Agile. Scrum. Kanban. Lean. XP. Prince. Product discovery. Customer development. User research. Usability study.
We like terms. We like processes. We like structure.
It gives us clarity, confidence and guidance. However, it could also give us a false sense of progress.
Most processes imply that if you follow them - you make progress. But is it always the case? Doing daily scrums, completing sprints, improving velocity... is this progress?
Writing user personas, crafting a prototype, digging in the Google Analytics... is this progress? Those activities could lead to progress, but sometimes those just give us a false sense of progress. It's when we are focusing on output, not outcome - we tend to be obsessed about processes.
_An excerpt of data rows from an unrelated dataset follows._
(** * Block storage trees of [pyomo.core.base.component_block]

    A verification development for the block classes of
    [component_block.py]: the shared traversal engine of [_block_base]
    ([preorder_traversal], [postorder_traversal], [components], [blocks],
    [generate_names]), the two [collect_ctypes] implementations, and the
    attribute interception of the dynamic [block] class
    ([__setattr__] / [__delattr__]) together with [StaticBlock.children].

    The file has two parts.  [Module Tree] embeds the traversal engine over
    storage trees.  [Module Heap] embeds the mutation protocol over a store
    of objects with identity, parent back-references and per-block
    indices, and the attribute protocol of [StaticBlock].  The facts
    follow in [TreeFacts], [HeapFacts], [TraversalFacts], [BlockFacts] and
    [StaticFacts]. *)

From stdpp Require Import gmap strings list fin_maps pretty.

Set Default Proof Using "Type".

(** ** Shared vocabulary *)

(** The category tag ([ctype]) of a stored object.  The engine only ever
    compares it, and singles out one tag, [Block]. *)
Inductive ctype :=
| Block
| Category (name : string).

#[global] Instance ctype_eq_dec : EqDecision ctype.
Proof. solve_decision. Defined.

#[global] Instance ctype_countable : Countable ctype.
Proof.
  refine (inj_countable'
            (λ c, match c with Block => None | Category s => Some s end)
            (λ o, match o with None => Block | Some s => Category s end) _).
  by intros [].
Defined.

(** Exceptions that the modelled methods raise. *)
Inductive exn :=
| AssertionError
| ValueError
| KeyError
| AttributeError
| StopIteration.

#[global] Instance exn_eq_dec : EqDecision exn.
Proof. solve_decision. Defined.

(** Outcome of a call: a value or a raised exception. *)
Inductive outcome (A : Type) :=
| Ok (a : A)
| Raise (e : exn).
Arguments Ok {A} a.
Arguments Raise {A} e.

(** The [active] argument of every query: [None], [True] or [False]. *)
Definition active_arg := option bool.

(** [active in (None, True)] *)
Definition active_in_None_True (active : active_arg) : bool :=
  match active with
  | None => true
  | Some b => b
  end.

(** [active is None] *)
Definition is_None (active : active_arg) : bool :=
  match active with None => true | Some _ => false end.

(** Truth value of [active] in [if active and ...]. *)
Definition truthy (active : active_arg) : bool :=
  match active with Some true => true | _ => false end.

(** The [ctype] argument: [None] stands for the sentinel [_no_ctype]. *)
Definition ctype_arg := option ctype.

(** [ctype is _no_ctype] *)
Definition is_no_ctype (ctype : ctype_arg) : bool :=
  match ctype with None => true | Some _ => false end.

(** [c is ctype] for an object category [c] and the argument [ctype]. *)
Definition ctype_is (c : ctype) (ctype : ctype_arg) : bool :=
  bool_decide (ctype = Some c).

(** Storage keys: attribute names on blocks, positions in list containers,
    and [None], the default [root_key]. *)
Inductive key :=
| KeyNone
| KeyStr (s : string)
| KeyInt (i : Z).

#[global] Instance key_eq_dec : EqDecision key.
Proof. solve_decision. Defined.

(** [str], the default [convert] of [generate_names]. *)
Definition str (k : key) : string :=
  match k with
  | KeyNone => "None"
  | KeyStr s => s
  | KeyInt i => pretty i
  end.

Module Tree.

(** ** Storage trees *)

(** The two classes that implement [IBlockStorage]. *)
Inductive block_class := Dynamic | Static.

(** An object of the storage tree, with its identity [oid].
    - [Leaf]: an [IComponent] that is not a container
      ([_is_component = True], [_is_container = False]); [act] is its
      [active] attribute when it has one.
    - [Blk]: a [block] or [StaticBlock] ([_is_component = True],
      [_is_container = True], category [Block]); [children] lists the
      stored objects in declaration order, as [children(return_key=True)]
      yields them.
    - [Cont]: a list or dict container ([_is_component = False],
      [_is_container = True]) such as [block_list]; [act] is [Some _]
      exactly for the [_IActiveComponentContainer] classes. *)
#[local] Unset Elimination Schemes.
Inductive entity :=
| Leaf (oid : nat) (ct : ctype) (act : option bool)
| Blk (oid : nat) (cls : block_class) (act : bool)
      (children : list (key * entity))
| Cont (oid : nat) (ct : ctype) (act : option bool)
       (children : list (key * entity)).
#[local] Set Elimination Schemes.

Definition oid (e : entity) : nat :=
  match e with
  | Leaf i _ _ | Blk i _ _ _ | Cont i _ _ _ => i
  end.

(** [e.ctype] *)
Definition ctype_of (e : entity) : ctype :=
  match e with
  | Leaf _ ct _ | Cont _ ct _ _ => ct
  | Blk _ _ _ _ => Block
  end.

(** [e._is_component] *)
Definition _is_component (e : entity) : bool :=
  match e with
  | Leaf _ _ _ | Blk _ _ _ _ => true
  | Cont _ _ _ _ => false
  end.

(** [e._is_container] *)
Definition _is_container (e : entity) : bool :=
  match e with
  | Leaf _ _ _ => false
  | Blk _ _ _ _ | Cont _ _ _ _ => true
  end.

(** The [active] attribute, when the object has one. *)
Definition active_attr (e : entity) : option bool :=
  match e with
  | Leaf _ _ a | Cont _ _ a _ => a
  | Blk _ _ a _ => Some a
  end.

(** [getattr(e, "active", True)] *)
Definition getattr_active (e : entity) : bool :=
  default true (active_attr e).
(** * Lesson-plan response pipeline ([ai/utils.py]): a shallow embedding

    The development follows the Python module function by function:
    [sanitize_text], [SCHEMA] and its validation, [clean_invalid_json_chars],
    [normalize_ai_response] (with its local [key_map] and [flatten_value]),
    the retry loop of [generate_lesson_plan] with its handlers, [build_prompt],
    and the view [generate_and_save_lesson_plan] of [lesson_plan/views.py].

    Conventions.
    - Python [str] values are [string]s whose characters are read as the code
      points U+0000..U+00FF; code points above U+00FF are outside the
      modelled alphabet.  A JSON text inside the alphabet can still name
      such code points with escapes: [Json.loads] decodes them, and an
      attempt whose decoded answer has one ends the run with
      [BeyondAlphabet], where the model stops.
    - Python [int] is [Z]; Python [float] is an IEEE binary64 value
      ([spec_float], precision 53, emax 1024) with Python's decimal input and
      output conversions written out.
    - A [dict] is an association list in insertion order: assigning to a key
      already present keeps its position, a new key goes to the end.
    - A raised exception is the left injection of a sum, a returned value the
      right one. *)

From Stdlib Require Import ZArith String Ascii List Bool Lia DecimalString SpecFloat.
From Stdlib Require Import Permutation.
Import ListNotations.
Set Warnings "-register-all".
Open Scope string_scope.
Open Scope Z_scope.

(** ** Text primitives of Python's [str] *)

Module Text.

Definition dquote : ascii := "034"%char.
Definition backslash : ascii := "092"%char.
Definition newline : ascii := "010"%char.
Definition backtick : ascii := "096"%char.
Definition squote : ascii := "039"%char.

Definition chr (c : ascii) : string := String c EmptyString.

(** [code c] is [ord(c)]. *)
Definition code (c : ascii) : N := N_of_ascii c.

Definition in_range (lo hi : N) (c : ascii) : bool :=
  (N.leb lo (code c) && N.leb (code c) hi)%bool.

(** [str.isspace] on one character (the white-space code points below U+0100). *)
Definition isspace (c : ascii) : bool :=
  (in_range 9 13 c || in_range 28 32 c || N.eqb (code c) 133 || N.eqb (code c) 160)%bool.

Fixpoint lstrip (s : string) : string :=
  match s with
  | EmptyString => EmptyString
  | String c r => if isspace c then lstrip r else s
  end.

Fixpoint rstrip (s : string) : string :=
  match s with
  | EmptyString => EmptyString
  | String c r =>
      match rstrip r with
      | EmptyString => if isspace c then EmptyString else chr c
      | r' => String c r'
      end
  end.

(** [s.strip()] *)
Definition strip (s : string) : string := rstrip (lstrip s).

(** [s.replace(old, new)] for a one-character [old]. *)
Fixpoint replace (old : ascii) (new : string) (s : string) : string :=
  match s with
  | EmptyString => EmptyString
  | String c r =>
      if Ascii.eqb c old then new ++ replace old new r else String c (replace old new r)
  end.

(** [str.lower] on one character: A-Z, and the upper-case letters
    U+00C0..U+00DE except the multiplication sign U+00D7. *)
Definition lower_char (c : ascii) : ascii :=
  if (in_range 65 90 c || (in_range 192 222 c && negb (N.eqb (code c) 215)))%bool
  then ascii_of_N (code c + 32) else c.

Fixpoint lower (s : string) : string :=
  match s with
  | EmptyString => EmptyString
  | String c r => String (lower_char c) (lower r)
  end.

Fixpoint join (sep : string) (l : list string) : string :=
  match l with
  | [] => EmptyString
  | [x] => x
  | x :: r => x ++ sep ++ join sep r
  end.

Fixpoint repeat_char (c : ascii) (n : nat) : string :=
  match n with O => EmptyString | S k => String c (repeat_char c k) end.

(** [c in s] for a character. *)
Fixpoint mem (c : ascii) (s : string) : bool :=
  match s with
  | EmptyString => false
  | String d r => (Ascii.eqb d c || mem c r)%bool
  end.

(** [str(z)] for an [int]. *)
Definition str_of_Z (z : Z) : string := NilZero.string_of_int (Z.to_int z).

Definition hex_digit (n : N) : ascii :=
  if N.ltb n 10 then ascii_of_N (48 + n) else ascii_of_N (87 + n).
What could make things worse is "adapting" a process to fit how we used to do things in the past. Have you ever heard people stating they do Agile having a 2-year fixed release plan? Or maybe stories about a Lean company that spends 6 months before showing their prototype to a single customer? How about a product team doing Customer development that manifests in copying customer ideas directly to the delivery backlog? People like to be trendy and use modern processes, especially when they don't need to change anything under the hood.
However, some folks are doing the right things without calling them "right" names.
- People who are talking to their customers daily without calling that customer development or product discovery.
- People who are adapting and shipping valuable software often without calling that scrum or kanban or...
- Folks who know what positive change they want to do in the world without calling it a vision.
I was talking to a colleague in product the other day. He was telling about his plan to create a set of principals by which his product team would work. Those principals would tell any interested person in their organisation how the product team works, how they make decisions and how they judge the results.
- Oh, so you'd create a product team manifesto? - I've asked.
- So it has a name? - he smiled.
Yes, it has a name. Yet it is completely irrelevant if you know the name or not - if you're doing the right thing.
How do you know you're doing the right thing?
Ask yourself the following questions:- Are your users getting the job done for which they employed your product?
- Are they satisfied with their experience?
- Is your company making money helping customers to do their job?